(LifeSiteNews) — California assisted suicides are up 63 percent in one year according to the latest data from the state.
The latest report by the state includes the data for 2022 assisted suicides. It shows that “853 individuals died following their ingestion of the prescribed aid- in-dying drug(s), which includes 50 individuals who received prescriptions prior to 2022.”
In 2021, 522 people died after taking drugs prescribed under the law. This means there was a 63 percent increase between 2021 and 2022.
The report shows that not everyone who asked for the drugs took them to kill themselves.
A total of 1,270 individuals requested the suicide drugs in 2022, but only a confirmed 803 of those killed themselves. Another 173 died from an underlying illness while 294 have an “unknown ingestion status.” Approximately 92 percent were older than 60. A majority, over 60 percent, had a college degree and most had cancer.
The increase in assisted suicides follows changes to state law which makes removed some of the safeguards.
“The surge in assisted suicides came after California lawmakers in 2021 backed a law that shortened from 15 days to 48 hours the time needed to apply for a cocktail of suicide drugs,” the Daily Mail noted. “That law took effect in January.”
“It’s no wonder that the number of assisted suicides soared in the year after the California legislature effectively removed the original 15-day cooling-off period,” Matt Valliere, director of the Patients’ Rights Action Fund, told the British publication.
“Most Medi-Cal patients cannot get a mental health consult in less than 72 hours and are not guaranteed palliative care, but now, they can get suicide drugs in 48 hours and the state will pay for it every time,” Valliere said.

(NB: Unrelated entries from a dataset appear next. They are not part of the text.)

(* ===== verification/Preempt.v ===== *)
(** Preemption: a run of timer traps (trap.c [trap]) taken by the process that
    has the first CPU, up to the one that switches it away. *)

From stdpp Require Import base numbers list gmap sets strings.
From Stdlib Require Import ZArith Lia.
From S2P Require Import Prelude Mem Mmu Kalloc Param Proc ProcSpec Sched Syscall.
From S2P Require Import Console Bio Log Inode Fs File ProcLife Exec Sysfile Trap.
From S2P Require Import BioSpec LogCrash FsSpec LifeSpec.
Import Mmu Kalloc Param Proc ProcSpec Syscall Console Bio Log Inode Fs File ProcLife Exec Trap.
Import BioSpec LogCrash FsSpec LifeSpec.

Module Preempt.

Section slice.
Variables (kend data trapret forkret_addr ts_addr : Z) (lock_addr ilock_addr : nat -> Z)
  (log_addr input_r ustack ticks_addr : Z) (proc_addr : nat -> Z) (fuel sfuel turns : nat)
  (swtch_away : K filest unit).

(** The switch at which the run of the process is cut. *)
Definition away : K pstate unit := fun l s => Sleep 0 l s.

(** [trap] on the frame at [a]. *)
Definition timer_trap (a cr2 : Z) : K filest unit :=
  trap kend data trapret forkret_addr ts_addr lock_addr ilock_addr log_addr input_r ustack ticks_addr
    proc_addr fuel sfuel turns away swtch_away a cr2 [] [].

(** Process [i], not killed, runs on the first CPU, and the frame at [a] is that
    of a timer interrupt. *)
Record interrupted (i : nat) (a : Z) (p : proc) (s : filest) : Prop := {
  in_running : running i p (fpk s);
  in_alive : killed p = 0;
  in_cpu : cpu (fpk s) = 0;
  in_frame : load32 (kmemory (fkm s)) (a + tf_trapno) = T_IRQ0 + IRQ_TIMER
}.

(** The machine when the tick is counted and sleepers on [ticks] are awake. *)
Definition ticked (t : pstate) : pstate :=
  t <| ticks := u32 (ticks t + 1) |> <| procs ::= map (wake_one ticks_addr (u32 (ticks t + 1))) |>.

Lemma timer_ok t : cpu t = 0 -> timer ticks_addr [] t = Ok tt [] (ticked t).
Proof.
  intros Hc. unfold timer. kstep. rewrite Hc. cbn [Z.eqb]. kstep. kstep.
  erewrite bind_Ok by (apply wakeup_ok; set_solver). apply release_top, not_elem_of_nil.
Qed.

Lemma ticked_running i p t : running i p t -> running i p (ticked t).
Proof.
  intros [Hc Hp Hs Hb]. split; cbn; try done. rewrite list_lookup_fmap, Hp. cbn. f_equal.
  apply wake_one_other. intros [? _]. congruence.
Qed.

Lemma exit_if_killed_ok i p a L s :
  curproc (fpk s) = Some i -> procs (fpk s) !! i = Some p -> killed p = 0 ->
  exit_if_killed kend lock_addr ilock_addr log_addr proc_addr swtch_away a L s = Ok tt L s.
Proof.
  intros Hc Hp Hk. unfold exit_if_killed. kstep. rewrite Hc.
  erewrite bind_Ok by (apply zoom_Ok, get_proc_ok; exact Hp). unfold tf_get16. kstep. rewrite Hk. cbn.
  by destruct s as [[[[]]]].
Qed.

(** One timer trap: it returns to the process, or ends in its [yield]. *)
Lemma timer_trap_ok i a p cr2 s :
  interrupted i a p s ->
  let t := ticked (fpk s) in
  timer_trap a cr2 [] s =
    if must_yield (policy (fpk s)) (queueNumber p) (ticks t)
    then Sleep 0 [Lptable] (s <| fpk := at_yield i p t |>) else Ok tt [] (s <| fpk := t |>).
Proof.
  intros [Hr Hk Hc Hf] t. pose proof (ticked_running i p (fpk s) Hr) as Hr'. fold t in Hr'.
  unfold timer_trap, trap, tf_get. kstep. rewrite Hf.
  change (T_IRQ0 + IRQ_TIMER =? T_SYSCALL) with false. cbv iota.
  unfold interrupt. rewrite Z.eqb_refl.
  erewrite bind_Ok by (apply zoom_Ok, timer_ok; exact Hc). fold t.
  erewrite bind_Ok by (apply (exit_if_killed_ok i p); [apply Hr'|apply Hr'|done]).
  assert (Hy : zoom fpk (yield_on_tick away (T_IRQ0 + IRQ_TIMER)) [] (s <| fpk := t |>) =
    if must_yield (policy (fpk s)) (queueNumber p) (ticks t)
    then Sleep 0 [Lptable] (s <| fpk := at_yield i p t |>) else Ok tt [] (s <| fpk := t |>)).
  { unfold zoom. change (fpk (s <| fpk := t |>)) with t. unfold yield_on_tick. kstep.
    rewrite (rn_cur _ _ _ Hr'). erewrite bind_Ok by (apply get_proc_ok, Hr').
    rewrite bool_decide_true by apply Hr'. rewrite Z.eqb_refl. cbn [andb]. kstep. kstep.
    change (policy t) with (policy (fpk s)).
    destruct (must_yield _ _ _); [by rewrite (yield_runs away i p)|done]. }
  destruct (must_yield _ _ _).
  - unfold mbind, K_bind. by rewrite Hy.
  - erewrite bind_Ok by exact Hy. apply (exit_if_killed_ok i p); [apply Hr'|apply Hr'|done].
Qed.

(** Between two traps the process runs in user mode, or in the kernel without
    giving up the CPU; the count of ticks stands still, for only this CPU
    counts. *)
Definition goes_on (i : nat) (s s' : filest) : Prop :=
  ticks (fpk s') = ticks (fpk s) /\ exists a p, interrupted i a p s'.

(** [n] timer traps in a row, from each of which the process returned. *)
Inductive slice (i : nat) : filest -> nat -> filest -> Prop :=
  | slice_start s : slice i s 0 s
  | slice_trap s n s1 s2 s3 a p cr2 :
      slice i s n s1 -> goes_on i s1 s2 -> interrupted i a p s2 ->
      timer_trap a cr2 [] s2 = Ok tt [] s3 -> slice i s (S n) s3.

Lemma must_yield_quantum pol q t : t mod QUANTUM = 0 -> must_yield pol q t = true.
Proof.
  intros H. unfold must_yield. destruct (_ && _); [|done]. destruct (q =? _); [done|]. by apply Z.eqb_eq.
Qed.

Lemma slice_ticks i s n s' :
  slice i s n s' -> is_u32 (ticks (fpk s)) -> ticks (fpk s') = u32 (ticks (fpk s) + Z.of_nat n) /\
    forall k, 1 <= k <= Z.of_nat n -> u32 (ticks (fpk s) + k) mod QUANTUM <> 0.
Proof.
  intros H Ht. induction H as [s|s n s1 s2 s3 a p cr2 _ IH [Hg _] Hi R].
  { rewrite Z.add_0_r, u32_small by (unfold is_u32 in Ht; lia). split; [done|lia]. }
  destruct (IH Ht) as [E Hno]. rewrite (timer_trap_ok i a p cr2 s2 Hi) in R.
  assert (Et : ticks (ticked (fpk s2)) = u32 (ticks (fpk s) + Z.of_nat (S n))).
  { cbn. rewrite Hg, E, u32_add_l. f_equal. lia. }
  destruct (must_yield _ _ _) eqn:Ey; [done|]. injection R as <-. split; [exact Et|].
  intros k Hk. destruct (decide (k = Z.of_nat (S n))) as [->|Hne]; [|apply Hno; lia].
  intros H0. rewrite <- Et in H0. by rewrite must_yield_quantum in Ey.
Qed.

Lemma quantum_ends t : is_u32 t -> exists k, 1 <= k <= QUANTUM /\ u32 (t + k) mod QUANTUM = 0.
Proof.
  intros Ht. destruct (decide (t + (QUANTUM - t mod QUANTUM) < 2 ^ 32)) as [Hlt|Hge].
  - exists (QUANTUM - t mod QUANTUM). split; [unfold QUANTUM; dlia|].
    rewrite u32_small by (unfold is_u32, QUANTUM in *; dlia). unfold QUANTUM; dlia.
  - exists (2 ^ 32 - t). unfold is_u32 in Ht. split; [unfold QUANTUM in *; dlia|].
    by replace (t + (2 ^ 32 - t)) with (2 ^ 32) by lia.
Qed.

(** C29: Preemption.  A process that holds the first CPU and is not killed returns from fewer than
    [QUANTUM] timer traps in a row, whatever it does in between short of giving
    up the CPU and however policy and queue change, also when the count of ticks
    wraps around.  The next timer trap either returns to it or ends in [yield]
    with its slice charged and the process runnable; it ends there at once, but
    for the processes of the queues that are not round robin under the
    multi-level policy, for which it does when the count is a multiple of
    [QUANTUM]. *)
Theorem slice_bounded i s n s1 s2 a p cr2 (Hs : slice i s n s1) (Ht : is_u32 (ticks (fpk s)))
    (Hg : goes_on i s1 s2) (Hi : interrupted i a p s2) :
  let t := u32 (ticks (fpk s) + Z.of_nat (S n)) in
  Z.of_nat n < QUANTUM /\
  if bool_decide (policy (fpk s2) = POLICY_MLQ /\ queueNumber p <> QUEUE_PRIORITY_RR /\ t mod QUANTUM <> 0)
  then exists s3, timer_trap a cr2 [] s2 = Ok tt [] s3 /\ running i p (fpk s3)
  else exists s3 p', timer_trap a cr2 [] s2 = Sleep 0 [Lptable] s3 /\ procs (fpk s3) !! i = Some p' /\
    state p' = RUNNABLE /\ running_time p' = i32 (running_time p + (t - last_time p)).
Proof.
  intros t. destruct (slice_ticks i s n s1 Hs Ht) as [E Hno]. split.
  { destruct (quantum_ends _ Ht) as (k & Hk & H0). destruct (Z.lt_ge_cases (Z.of_nat n) QUANTUM) as [|Hge]; [done|].
    by destruct (Hno k ltac:(lia)). }
  pose proof (timer_trap_ok i a p cr2 s2 Hi) as R. cbn zeta in R.
  pose proof (ticked_running i p _ (in_running _ _ _ _ Hi)) as Hr.
  assert (Et : ticks (ticked (fpk s2)) = t).
  { cbn. rewrite (proj1 Hg), E, u32_add_l. unfold t. f_equal. lia. }
  rewrite Et in R. unfold must_yield in R.
  case_bool_decide as Hb.
  - destruct Hb as (Hpol & Hq & Hm). rewrite Hpol in R. cbn [POLICY_MLQ POLICY_DEFAULT] in R.
    rewrite (proj2 (Z.eqb_neq _ _) Hq), (proj2 (Z.eqb_neq _ _) Hm) in R.
    eexists. split; [exact R|exact Hr].
  - exists (s2 <| fpk := at_yield i p (ticked (fpk s2)) |>), (yielded t p).
    split; [|split; [cbn; rewrite <- Et; apply list_lookup_insert_eq; by eapply lookup_lt_Some, Hr|done]].
    rewrite R. destruct (Z.eqb_spec (policy (fpk s2)) POLICY_MLQ) as [Hpol|Hpol]; [|by rewrite andb_false_r].
    rewrite Hpol. change (negb (POLICY_MLQ =? POLICY_DEFAULT) && true) with true. cbv iota.
    destruct (Z.eqb_spec (queueNumber p) QUEUE_PRIORITY_RR) as [|Hq]; [done|].
    destruct (Z.eqb_spec (t mod QUANTUM) 0) as [|Hm]; [done|]. by destruct Hb.
Qed.
End slice.

(** A process of the default queue under the multi-level policy, at tick 998:
    it returns from one timer trap and is switched away by the next. *)
Definition hog : filest :=
  (demo_filest runner) <| fpk ::= fun t => t <| policy := POLICY_MLQ |> <| ticks := 998 |>
    <| pkmem ::= fun k => k <| kmemory := store32 (fun _ => 0) (0x80100000 + tf_trapno) (T_IRQ0 + IRQ_TIMER) |> |> |>.

Definition hog_trap : K filest unit :=
  timer_trap 0 0 0 0 0 (fun i => 100 + Z.of_nat i) (fun i => 500 + Z.of_nat i) 50 0 0 7
    (fun i => Z.of_nat i) 0 0 0 (fun l s => Sleep 99 l s) 0x80100000 0.

Lemma slice_bounded_witness :
  exists s1 s3, hog_trap [] hog = Ok tt [] s1 /\ hog_trap [] s1 = Sleep 0 [Lptable] s3 /\
    exists p', procs (fpk s3) !! O = Some p' /\ state p' = RUNNABLE /\ running_time p' = 1000.
Proof.
  assert (Hi : interrupted 0 0x80100000 runner hog).
  { split; [by split|done|done|by vm_compute]. }
  assert (Hg : goes_on 0 hog hog) by (split; [done|by eexists _, _]).
  pose proof (slice_bounded 0 0 0 0 0 (fun i => 100 + Z.of_nat i) (fun i => 500 + Z.of_nat i) 50 0 0 7
    (fun i => Z.of_nat i) 0 0 0 (fun l s => Sleep 99 l s)) as H.
  destruct (H 0%nat hog 0%nat hog hog 0x80100000 runner 0 (slice_start _ _ _ _ _ _ _ _ _ _ _ _ _ _ _ _ _ _)
    ltac:(by unfold is_u32; vm_compute) Hg Hi) as (_ & s1 & R1 & Hr1).
  assert (E : s1 = hog <| fpk := ticked 7 (fpk hog) |>).
  { rewrite (timer_trap_ok _ _ _ _ _ _ _ _ _ _ _ _ _ _ _ _ 0 _ runner) in R1 by done. vm_compute in R1. by injection R1 as <-. }
  subst s1. set (s1 := hog <| fpk := ticked 7 (fpk hog) |>) in *.
  assert (Hi1 : interrupted 0 0x80100000 runner s1) by (split; [exact Hr1|done|done|by vm_compute]).
  assert (Hg1 : goes_on 0 s1 s1) by (split; [done|by eexists _, _]).
  destruct (H 0%nat hog 1%nat s1 s1 0x80100000 runner 0) as (_ & s3 & p' & R3 & Hp & Hs & Ht);
    [by eapply slice_trap; [constructor|exact Hg|exact Hi|exact R1]|by unfold is_u32; vm_compute|done|done|].
  exists s1, s3. split; [exact R1|]. split; [exact R3|]. exists p'. split; [exact Hp|]. split; [exact Hs|exact Ht].
Defined.

End Preempt.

READ: California backs down on forcing doctors to participate in assisted suicide in pro-life victory
Hawaii has followed suit with California, making it easier and quicker for individuals who plan to kill themselves. “Democrat Gov. Josh Green, who is a retired oncologist, signed a law reducing that period by 75 percent, to just five days,” LifeSiteNews previously reported. “The new law also lets doctors waive that period entirely if a patient is terminally ill and expected to die sooner than five days.”
So-called “physician-assisted suicide” has drawn opposition from opponents across the political spectrum, including not just Catholics and conservative Protestants, but also disability rights activists and the American Medical Association, which typically supports liberal social issues such as abortion and transgenderism.
“Physician-assisted suicide is fundamentally incompatible with the physician’s role as healer, would be difficult or impossible to control, and would pose serious societal risks,” the AMA Code of Ethics states.
The Catholic Church condemns both euthanasia and assisted suicide. A 2020 letter from the Congregation for the Doctrine of the Faith (CDF) called the related acts “intrinsically evil.”
“Each life has the same value and dignity for everyone: the respect of the life of another is the same as the respect owed to one’s own life,” the CDF stated. “One who choses with full liberty to take one’s own life breaks one’s relationship with God and with others, and renounces oneself as a moral subject. Assisted suicide aggravates the gravity of this act because it implicates another in one’s own despair.”
“Another person is led to turn his will from the mystery of God in the theological virtue of hope and thus to repudiate the authentic value of life and to break the covenant that establishes the human family,” the CDF wrote. “Assisting in a suicide is an unjustified collaboration in an unlawful act that contradicts the theologal relationship with God and the moral relationship that unites us with others who share the gift of life and the meaning of existence.”